> _What to produce_
Every line of the records that holds the word "Some" should be copied.

Records excerpted from a collection
• • •
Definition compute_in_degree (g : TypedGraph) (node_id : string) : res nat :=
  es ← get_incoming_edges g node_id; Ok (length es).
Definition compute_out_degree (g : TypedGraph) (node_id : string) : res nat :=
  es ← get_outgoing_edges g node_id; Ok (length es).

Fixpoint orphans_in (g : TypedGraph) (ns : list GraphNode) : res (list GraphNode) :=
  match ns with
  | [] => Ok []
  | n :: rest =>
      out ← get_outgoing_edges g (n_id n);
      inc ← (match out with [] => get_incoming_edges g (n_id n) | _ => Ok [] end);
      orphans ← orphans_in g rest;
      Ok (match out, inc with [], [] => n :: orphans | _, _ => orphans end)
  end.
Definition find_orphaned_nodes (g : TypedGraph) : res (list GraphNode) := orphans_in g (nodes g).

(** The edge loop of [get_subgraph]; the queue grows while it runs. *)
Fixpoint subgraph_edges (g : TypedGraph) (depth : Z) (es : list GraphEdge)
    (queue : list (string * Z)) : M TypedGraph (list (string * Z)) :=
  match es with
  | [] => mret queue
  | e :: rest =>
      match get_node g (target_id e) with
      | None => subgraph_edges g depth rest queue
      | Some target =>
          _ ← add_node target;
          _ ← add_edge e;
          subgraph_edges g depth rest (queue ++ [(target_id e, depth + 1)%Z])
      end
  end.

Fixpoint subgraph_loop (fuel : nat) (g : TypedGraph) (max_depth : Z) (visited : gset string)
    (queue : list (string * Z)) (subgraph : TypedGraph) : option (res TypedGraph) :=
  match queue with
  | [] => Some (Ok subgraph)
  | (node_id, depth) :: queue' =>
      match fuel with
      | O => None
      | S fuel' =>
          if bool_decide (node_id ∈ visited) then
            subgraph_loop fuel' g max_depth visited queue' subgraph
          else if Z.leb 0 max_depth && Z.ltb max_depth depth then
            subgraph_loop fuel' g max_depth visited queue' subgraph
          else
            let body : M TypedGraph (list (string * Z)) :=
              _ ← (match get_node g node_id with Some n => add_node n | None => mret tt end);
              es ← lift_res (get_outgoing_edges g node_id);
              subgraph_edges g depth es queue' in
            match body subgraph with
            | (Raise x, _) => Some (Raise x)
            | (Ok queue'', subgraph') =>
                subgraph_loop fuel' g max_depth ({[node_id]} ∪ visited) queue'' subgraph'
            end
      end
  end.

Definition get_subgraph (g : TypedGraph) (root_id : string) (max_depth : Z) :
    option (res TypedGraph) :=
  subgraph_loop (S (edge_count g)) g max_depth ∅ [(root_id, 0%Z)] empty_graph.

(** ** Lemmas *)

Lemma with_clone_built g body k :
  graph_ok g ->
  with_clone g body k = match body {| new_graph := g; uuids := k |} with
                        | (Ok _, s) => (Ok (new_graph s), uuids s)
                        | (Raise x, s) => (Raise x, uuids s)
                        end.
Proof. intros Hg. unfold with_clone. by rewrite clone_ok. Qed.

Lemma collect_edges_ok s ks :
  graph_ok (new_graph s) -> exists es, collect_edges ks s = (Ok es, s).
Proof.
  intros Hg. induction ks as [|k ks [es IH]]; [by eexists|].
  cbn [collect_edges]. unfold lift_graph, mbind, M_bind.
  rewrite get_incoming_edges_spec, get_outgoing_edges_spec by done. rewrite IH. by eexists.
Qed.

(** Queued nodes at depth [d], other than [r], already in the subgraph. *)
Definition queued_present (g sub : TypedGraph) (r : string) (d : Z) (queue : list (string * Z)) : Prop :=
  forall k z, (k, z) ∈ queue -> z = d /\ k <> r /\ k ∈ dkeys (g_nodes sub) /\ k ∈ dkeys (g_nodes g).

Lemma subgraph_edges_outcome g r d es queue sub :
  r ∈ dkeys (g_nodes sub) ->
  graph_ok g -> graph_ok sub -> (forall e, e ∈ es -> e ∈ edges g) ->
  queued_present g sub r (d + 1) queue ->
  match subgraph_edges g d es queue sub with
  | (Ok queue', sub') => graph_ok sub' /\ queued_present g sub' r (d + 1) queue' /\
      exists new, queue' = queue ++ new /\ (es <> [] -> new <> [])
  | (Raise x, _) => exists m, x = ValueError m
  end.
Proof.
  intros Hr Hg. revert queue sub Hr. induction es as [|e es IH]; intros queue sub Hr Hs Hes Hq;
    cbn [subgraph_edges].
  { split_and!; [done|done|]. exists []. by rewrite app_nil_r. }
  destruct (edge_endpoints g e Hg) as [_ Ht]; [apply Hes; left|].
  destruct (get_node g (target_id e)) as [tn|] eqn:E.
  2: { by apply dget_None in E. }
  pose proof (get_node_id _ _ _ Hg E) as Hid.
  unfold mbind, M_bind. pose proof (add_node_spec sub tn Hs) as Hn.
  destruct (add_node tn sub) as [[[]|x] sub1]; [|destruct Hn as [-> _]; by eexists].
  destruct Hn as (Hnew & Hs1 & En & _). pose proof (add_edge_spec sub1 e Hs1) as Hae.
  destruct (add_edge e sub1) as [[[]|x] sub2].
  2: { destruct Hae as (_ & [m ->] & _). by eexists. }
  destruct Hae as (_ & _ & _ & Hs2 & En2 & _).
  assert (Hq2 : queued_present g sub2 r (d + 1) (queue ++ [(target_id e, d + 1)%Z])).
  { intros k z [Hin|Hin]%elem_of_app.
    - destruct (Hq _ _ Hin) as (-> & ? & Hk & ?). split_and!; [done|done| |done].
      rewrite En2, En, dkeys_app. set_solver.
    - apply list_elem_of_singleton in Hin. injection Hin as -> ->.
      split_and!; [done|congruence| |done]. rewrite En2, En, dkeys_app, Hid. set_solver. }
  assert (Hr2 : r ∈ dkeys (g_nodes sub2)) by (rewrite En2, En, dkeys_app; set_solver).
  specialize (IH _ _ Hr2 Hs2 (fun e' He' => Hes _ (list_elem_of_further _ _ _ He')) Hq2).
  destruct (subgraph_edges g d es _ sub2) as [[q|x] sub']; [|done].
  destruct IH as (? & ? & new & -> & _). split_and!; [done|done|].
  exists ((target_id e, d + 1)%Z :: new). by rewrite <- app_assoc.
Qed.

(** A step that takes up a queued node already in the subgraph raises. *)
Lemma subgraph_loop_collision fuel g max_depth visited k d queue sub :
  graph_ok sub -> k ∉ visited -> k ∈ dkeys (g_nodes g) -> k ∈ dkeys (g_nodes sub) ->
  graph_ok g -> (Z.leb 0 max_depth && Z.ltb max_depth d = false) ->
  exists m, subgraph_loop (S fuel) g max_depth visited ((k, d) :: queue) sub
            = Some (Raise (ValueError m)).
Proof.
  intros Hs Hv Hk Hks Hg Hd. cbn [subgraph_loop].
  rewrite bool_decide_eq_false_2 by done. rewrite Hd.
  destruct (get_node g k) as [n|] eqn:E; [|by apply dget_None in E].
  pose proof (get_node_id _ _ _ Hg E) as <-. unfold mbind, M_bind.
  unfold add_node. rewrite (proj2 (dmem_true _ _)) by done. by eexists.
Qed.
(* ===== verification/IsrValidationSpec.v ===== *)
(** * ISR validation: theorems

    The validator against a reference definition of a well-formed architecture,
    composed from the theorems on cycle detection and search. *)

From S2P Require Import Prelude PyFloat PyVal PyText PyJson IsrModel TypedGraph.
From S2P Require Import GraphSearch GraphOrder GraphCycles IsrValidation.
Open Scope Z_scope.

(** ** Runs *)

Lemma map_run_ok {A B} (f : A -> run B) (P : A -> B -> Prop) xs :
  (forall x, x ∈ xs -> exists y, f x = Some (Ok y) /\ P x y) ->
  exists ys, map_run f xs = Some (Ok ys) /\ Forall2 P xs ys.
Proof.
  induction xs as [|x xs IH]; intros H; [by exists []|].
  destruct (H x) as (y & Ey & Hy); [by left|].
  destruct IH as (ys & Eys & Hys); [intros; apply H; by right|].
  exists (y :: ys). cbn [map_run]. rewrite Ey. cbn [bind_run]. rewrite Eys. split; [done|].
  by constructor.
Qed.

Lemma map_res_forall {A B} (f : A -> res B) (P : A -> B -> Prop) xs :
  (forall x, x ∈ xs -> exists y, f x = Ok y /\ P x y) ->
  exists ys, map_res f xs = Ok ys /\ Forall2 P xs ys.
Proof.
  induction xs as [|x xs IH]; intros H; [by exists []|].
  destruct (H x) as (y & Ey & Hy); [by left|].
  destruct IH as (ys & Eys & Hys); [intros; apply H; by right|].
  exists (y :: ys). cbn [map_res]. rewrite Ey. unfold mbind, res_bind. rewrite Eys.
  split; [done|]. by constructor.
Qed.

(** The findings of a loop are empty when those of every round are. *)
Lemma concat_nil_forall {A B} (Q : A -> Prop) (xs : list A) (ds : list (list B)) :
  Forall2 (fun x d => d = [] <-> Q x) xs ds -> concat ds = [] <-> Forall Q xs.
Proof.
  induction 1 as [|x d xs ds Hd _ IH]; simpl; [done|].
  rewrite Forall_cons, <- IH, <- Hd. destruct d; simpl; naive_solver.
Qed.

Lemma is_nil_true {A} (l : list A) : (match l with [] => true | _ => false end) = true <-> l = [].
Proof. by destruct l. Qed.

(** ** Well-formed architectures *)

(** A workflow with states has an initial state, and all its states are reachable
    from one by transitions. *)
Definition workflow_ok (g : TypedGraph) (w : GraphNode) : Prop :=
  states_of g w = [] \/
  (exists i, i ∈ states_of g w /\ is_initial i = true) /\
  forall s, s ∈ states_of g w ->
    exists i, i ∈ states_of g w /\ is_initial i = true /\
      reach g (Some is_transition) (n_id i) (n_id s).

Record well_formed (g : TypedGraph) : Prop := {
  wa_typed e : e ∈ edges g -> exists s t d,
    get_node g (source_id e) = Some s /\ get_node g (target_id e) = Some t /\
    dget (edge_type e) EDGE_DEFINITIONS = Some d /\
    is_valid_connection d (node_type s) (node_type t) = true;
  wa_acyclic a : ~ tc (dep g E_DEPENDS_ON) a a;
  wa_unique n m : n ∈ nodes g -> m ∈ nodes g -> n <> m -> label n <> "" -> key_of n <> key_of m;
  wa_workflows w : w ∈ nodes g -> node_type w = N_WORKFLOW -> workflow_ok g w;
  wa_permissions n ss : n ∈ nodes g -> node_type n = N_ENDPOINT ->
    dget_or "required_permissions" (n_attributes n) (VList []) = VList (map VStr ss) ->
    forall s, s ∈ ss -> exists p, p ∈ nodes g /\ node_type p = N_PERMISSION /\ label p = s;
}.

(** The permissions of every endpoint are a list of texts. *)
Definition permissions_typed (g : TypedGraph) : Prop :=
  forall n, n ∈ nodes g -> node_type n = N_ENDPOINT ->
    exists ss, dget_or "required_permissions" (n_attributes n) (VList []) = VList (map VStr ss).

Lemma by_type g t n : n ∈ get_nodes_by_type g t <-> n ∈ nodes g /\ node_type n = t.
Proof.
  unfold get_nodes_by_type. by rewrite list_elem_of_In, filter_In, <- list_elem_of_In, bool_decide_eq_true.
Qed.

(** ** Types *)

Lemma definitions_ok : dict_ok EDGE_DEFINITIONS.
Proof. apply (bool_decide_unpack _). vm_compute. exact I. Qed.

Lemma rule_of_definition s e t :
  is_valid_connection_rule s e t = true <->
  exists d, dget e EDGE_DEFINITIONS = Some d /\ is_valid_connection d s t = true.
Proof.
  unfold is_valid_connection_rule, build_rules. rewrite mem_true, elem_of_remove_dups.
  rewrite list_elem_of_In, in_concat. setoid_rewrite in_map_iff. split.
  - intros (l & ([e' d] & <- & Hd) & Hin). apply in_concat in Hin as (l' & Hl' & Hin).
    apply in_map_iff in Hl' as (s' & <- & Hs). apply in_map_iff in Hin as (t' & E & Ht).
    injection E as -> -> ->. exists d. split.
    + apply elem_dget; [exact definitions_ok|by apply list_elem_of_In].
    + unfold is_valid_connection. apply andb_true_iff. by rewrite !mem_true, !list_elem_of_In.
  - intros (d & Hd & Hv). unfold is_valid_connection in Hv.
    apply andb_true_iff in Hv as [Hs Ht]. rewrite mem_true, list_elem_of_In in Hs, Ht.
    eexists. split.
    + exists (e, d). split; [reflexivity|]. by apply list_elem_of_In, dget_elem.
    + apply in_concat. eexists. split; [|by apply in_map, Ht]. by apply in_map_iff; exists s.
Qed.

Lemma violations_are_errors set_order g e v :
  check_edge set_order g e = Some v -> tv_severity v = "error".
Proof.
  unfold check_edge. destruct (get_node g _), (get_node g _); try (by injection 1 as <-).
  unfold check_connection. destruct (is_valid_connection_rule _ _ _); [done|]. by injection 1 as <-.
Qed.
• • •
> _Exercise result_
      | Some target =>
  | [] => Some (Ok subgraph)
              _ ← (match get_node g node_id with Some n => add_node n | None => mret tt end);
            | (Raise x, _) => Some (Raise x)
            = Some (Raise (ValueError m)).
  (forall x, x ∈ xs -> exists y, f x = Some (Ok y) /\ P x y) ->
  exists ys, map_run f xs = Some (Ok ys) /\ Forall2 P xs ys.
      reach g (Some is_transition) (n_id i) (n_id s).
    get_node g (source_id e) = Some s /\ get_node g (target_id e) = Some t /\
    dget (edge_type e) EDGE_DEFINITIONS = Some d /\
  exists d, dget e EDGE_DEFINITIONS = Some d /\ is_valid_connection d s t = true.
  check_edge set_order g e = Some v -> tv_severity v = "error".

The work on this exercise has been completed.